Inductive rep (nodes : list node) : nat -> cmd -> Prop :=
| rep_exec i argv eargv args :
    nodes !! i = Some (EXEC argv eargv) -> args_rep argv eargv args -> rep nodes i (CExec args)
| rep_redir i j q e mode fd w c :
    nodes !! i = Some (REDIR j q e mode fd) -> (j < i)%nat -> W q e w -> rep nodes j c -> rep nodes i (CRedir c w mode fd)
| rep_pipe i l r cl cr :
    nodes !! i = Some (PIPE l r) -> (l < i)%nat -> (r < i)%nat -> rep nodes l cl -> rep nodes r cr -> rep nodes i (CPipe cl cr)
| rep_list i l r cl cr :
    nodes !! i = Some (LIST l r) -> (l < i)%nat -> (r < i)%nat -> rep nodes l cl -> rep nodes r cr -> rep nodes i (CList cl cr)
| rep_back i j c :
    nodes !! i = Some (BACK j) -> (j < i)%nat -> rep nodes j c -> rep nodes i (CBack c).

Lemma rep_app nodes ext i c : rep nodes i c -> rep (nodes ++ ext) i c.
Proof using.
  induction 1; [eapply rep_exec|eapply rep_redir|eapply rep_pipe|eapply rep_list|eapply rep_back];
    try (by apply lookup_app_l_Some); done.
Qed.

Lemma rep_bound nodes i c : rep nodes i c -> (i < length nodes)%nat.
Proof using. destruct 1; by eapply lookup_lt_Some. Qed.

__Exercise goal__: Transcribe the records above exactly.

__Answer__:
Inductive rep (nodes : list node) : nat -> cmd -> Prop :=
| rep_exec i argv eargv args :
    nodes !! i = Some (EXEC argv eargv) -> args_rep argv eargv args -> rep nodes i (CExec args)
| rep_redir i j q e mode fd w c :
    nodes !! i = Some (REDIR j q e mode fd) -> (j < i)%nat -> W q e w -> rep nodes j c -> rep nodes i (CRedir c w mode fd)
| rep_pipe i l r cl cr :
    nodes !! i = Some (PIPE l r) -> (l < i)%nat -> (r < i)%nat -> rep nodes l cl -> rep nodes r cr -> rep nodes i (CPipe cl cr)
| rep_list i l r cl cr :
    nodes !! i = Some (LIST l r) -> (l < i)%nat -> (r < i)%nat -> rep nodes l cl -> rep nodes r cr -> rep nodes i (CList cl cr)
| rep_back i j c :
    nodes !! i = Some (BACK j) -> (j < i)%nat -> rep nodes j c -> rep nodes i (CBack c).

Lemma rep_app nodes ext i c : rep nodes i c -> rep (nodes ++ ext) i c.
Proof using.
  induction 1; [eapply rep_exec|eapply rep_redir|eapply rep_pipe|eapply rep_list|eapply rep_back];
    try (by apply lookup_app_l_Some); done.
Qed.

Lemma rep_bound nodes i c : rep nodes i c -> (i < length nodes)%nat.
Proof using. destruct 1; by eapply lookup_lt_Some. Qed.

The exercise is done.